Rinker Buck seems like a guy you could sit down and have a beer and a good chat with.The simplest conversation quickly turns into a master class of storytelling in short form. He knows everyone. He's …
Rinker Buck seems like a guy you could sit down and have a beer and a good chat with.
The simplest conversation quickly turns into a master class of storytelling in short form. He knows everyone. He's been everywhere. And he's wicked funny.
So, when Buck says he's going to build a wooden flatboat and challenge the mighty Mississippi, it would be hard to turn down an invitation to come along.
That's exactly what the history buff, long-time journalist and celebrated New York Times bestselling author did. And even if you weren't lucky enough to be among the sometimes-quirky crew to travel the 2,000 miles of treacherous waters over four months, you can still take the journey.
Buck has documented the adventure in "Life on the Mississippi," an epic tale told with wit, wisdom and heart-touching honesty. The book comes on the heels of Buck's best-selling adventure, "The Oregon Trail." Yes, he followed the legendary, 2,000-mile journey via covered wagon with a team of mules.
It was after that trek that Buck says he learned the Oregon Trail isn't what moved most of the early settlers across the continent. Instead, it was the landscape's waterways.
"We confronted so many rivers on the Oregon Trail. In one of the local histories, I read that most pioneers had really good river skills because they all descended from people who initially came west during the flatboat era, that was something they didn't teach in school," Buck said.
As it turns out, between the U.S. Revolutionary War and the U.S. Civil War about 3 million American pioneers and entrepreneurs navigated the Ohio and Mississippi River valleys. That was a huge number, Buck stresses, considering the population of the nation was only about 20 million at the time.
"By comparison only 500,000 crossed on the dusty plains in covered wagons. The Mississippi was the frontier for the first 50 to 60 years of the 19th century. It was a surprise to me," he said.
Flatboats have all but disappeared from nautical logs in present-day America. Their distant modern cousin, the houseboat, is similarly built but not used in the same manner. Buck built his flatboat, "The Patience," in Pennsylvania, headed down the Ohio River, hooked a left at Cairo, Illinois and headed for New Orleans, 1,000 miles downstream.
Over the four-month journey the crew encountered just four private pleasure boats, the rest were working commercial vessels, large hulking tugs that pushed dozens of barges at a time. Mix that with the fierce currents that are a hallmark of the mighty Mississippi and Buck was in for a treacherous ride.
Buck said he knows a lot of people will not understand his need to challenge the Mississippi.
"It is hard to explain to people the sense of adventure and obsession that journalists and writers have to provide information," he said. "Yes, it's dangerous. I say take the adventure but proceed with caution.

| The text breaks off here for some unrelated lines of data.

(** * xrift-code-security: the signal detector, the risk scorer, the verdict
      mapper and the context-sensitive severity adjuster

    A shallow embedding of the type declarations, of [utils/helpers.ts],
    [scoring.ts], [utils/file-context.ts], [analyzer.ts] and [index.ts],
    followed by the properties of the specification.

    Conventions.
    - A JavaScript string is a [string]; one character stands for one UTF-16
      code unit, which is exact for ASCII text.
    - A JavaScript [number] that is only ever compared is a [number] below;
      integer scores are [Z].
    - A thrown exception is [None]. *)

From Stdlib Require Import String Ascii List Bool ZArith QArith Lia.
From Stdlib Require Import Permutation Btauto.
Import ListNotations.

Local Open Scope string_scope.
Local Open Scope list_scope.

(** ** JavaScript strings *)

Module JsString.

(** [s.startsWith(p)] *)
Fixpoint startsWith (s p : string) : bool :=
  match p with
  | EmptyString => true
  | String c p' =>
      match s with
      | EmptyString => false
      | String d s' => Ascii.eqb c d && startsWith s' p'
      end
  end.

(** [s.includes(p)] *)
Fixpoint includes (s p : string) : bool :=
  startsWith s p ||
  match s with
  | EmptyString => false
  | String _ s' => includes s' p
  end.

Definition rev (s : string) : string :=
  string_of_list_ascii (List.rev (list_ascii_of_string s)).

(** [s.endsWith(p)] *)
Definition endsWith (s p : string) : bool := startsWith (rev s) (rev p).

(** [s.split(sep)] for a one-character separator: never empty. *)
Fixpoint split (sep : ascii) (s : string) : list string :=
  match s with
  | EmptyString => [EmptyString]
  | String c s' =>
      if Ascii.eqb c sep then EmptyString :: split sep s'
      else match split sep s' with
           | [] => [String c EmptyString]
           | seg :: segs => String c seg :: segs
           end
  end.

(** [a.pop()] as an expression: the last element, if any. *)
Definition pop (a : list string) : option string := List.last (map Some a) None.

Definition is_upper (c : ascii) : bool :=
  ((65 <=? nat_of_ascii c) && (nat_of_ascii c <=? 90))%nat.
Definition is_lower (c : ascii) : bool :=
  ((97 <=? nat_of_ascii c) && (nat_of_ascii c <=? 122))%nat.
Definition is_digit (c : ascii) : bool :=
  ((48 <=? nat_of_ascii c) && (nat_of_ascii c <=? 57))%nat.
(** the class [[0-9a-fA-F]] *)
Definition is_hex (c : ascii) : bool :=
  is_digit c
  || ((97 <=? nat_of_ascii c) && (nat_of_ascii c <=? 102))%nat
  || ((65 <=? nat_of_ascii c) && (nat_of_ascii c <=? 70))%nat.
(** the class [[a-zA-Z0-9_$]] *)
Definition is_word (c : ascii) : bool :=
  is_lower c || is_upper c || is_digit c
  || Ascii.eqb c "_" || Ascii.eqb c "$".

(** [s.toLowerCase()] on the ASCII letters; no other code unit lower-cases
    to a letter of [script] or [iframe], the only use made of it. *)
Definition lower (c : ascii) : ascii :=
  if is_upper c then ascii_of_nat (nat_of_ascii c + 32) else c.
Fixpoint toLowerCase (s : string) : string :=
  match s with
  | EmptyString => EmptyString
  | String c s' => String (lower c) (toLowerCase s')
  end.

"I am driven by history. It's very important to tell what it was like on the rivers in the early years," he said. "To actually ride the rivers and encounter a dangerous water space like the Mississippi, I can't explain to other people that it makes sense. They look at you like you're nuts."
The river is maintained by the Army Corps of Engineers for the benefit of commercial navigation. Buck said half of the nation's goods flow down those waters each year to New Orleans where they are exported.
Across the river's entire distance there are just a handful of marinas to fill up on gas, a problem Buck solved by bringing along an electric bike to haul over the levies and ride into town in search of fuel. And those levies? They are tall to prevent the water from flooding onto the land and lined with sharp rock to prevent the land from eroding into the water.
"So, the irony is that one of our greatest national treasures is not maintained for the benefit of the public, so most people don't even see the Mississippi," he said.
Buck added that leaders in cities that sit on the river, such as Baton Rouge and Vicksburg, could do more to provide public access to the water and fight for a place among the commercial waterways the federal government has carved out of the natural wonder.
"We should care. There are very large, long tracts of both protected forest and wildlife refuges that help the public, but everybody can't get to them," he said. "We should make the river more accessible. Maybe this book will engender more interest in that."
What the book will certainly do is give readers an up-close look at the waters so few of us see. In the reflection of the waves, Buck even sees us.
He tells the story of a sheriff in Ohio who came down to the boat and asked if the crew had guns. They did not. He warned them that the kids in the projects in nearby Cincinnati would come storming out and attack the crew. They didn't.
In Baton Rouge, some kids approached the crew and also asked if they had guns. The kids told them that people in "Cajun Country" where the boat was headed would coming storming out and attack the crew. They didn't.
"These two diametrically opposed groups agree about something, guns," Buck said. "It is a valuable lesson in how our country thinks and moves and, interestingly enough, those people encouraging us to be armed, they weren't talking about guns. They were talking about fear."
You can hear Buck speak Wednesday, Aug. 10 at 7 p.m. at Page and Palette, located at 32 S. Section Street in Fairhope.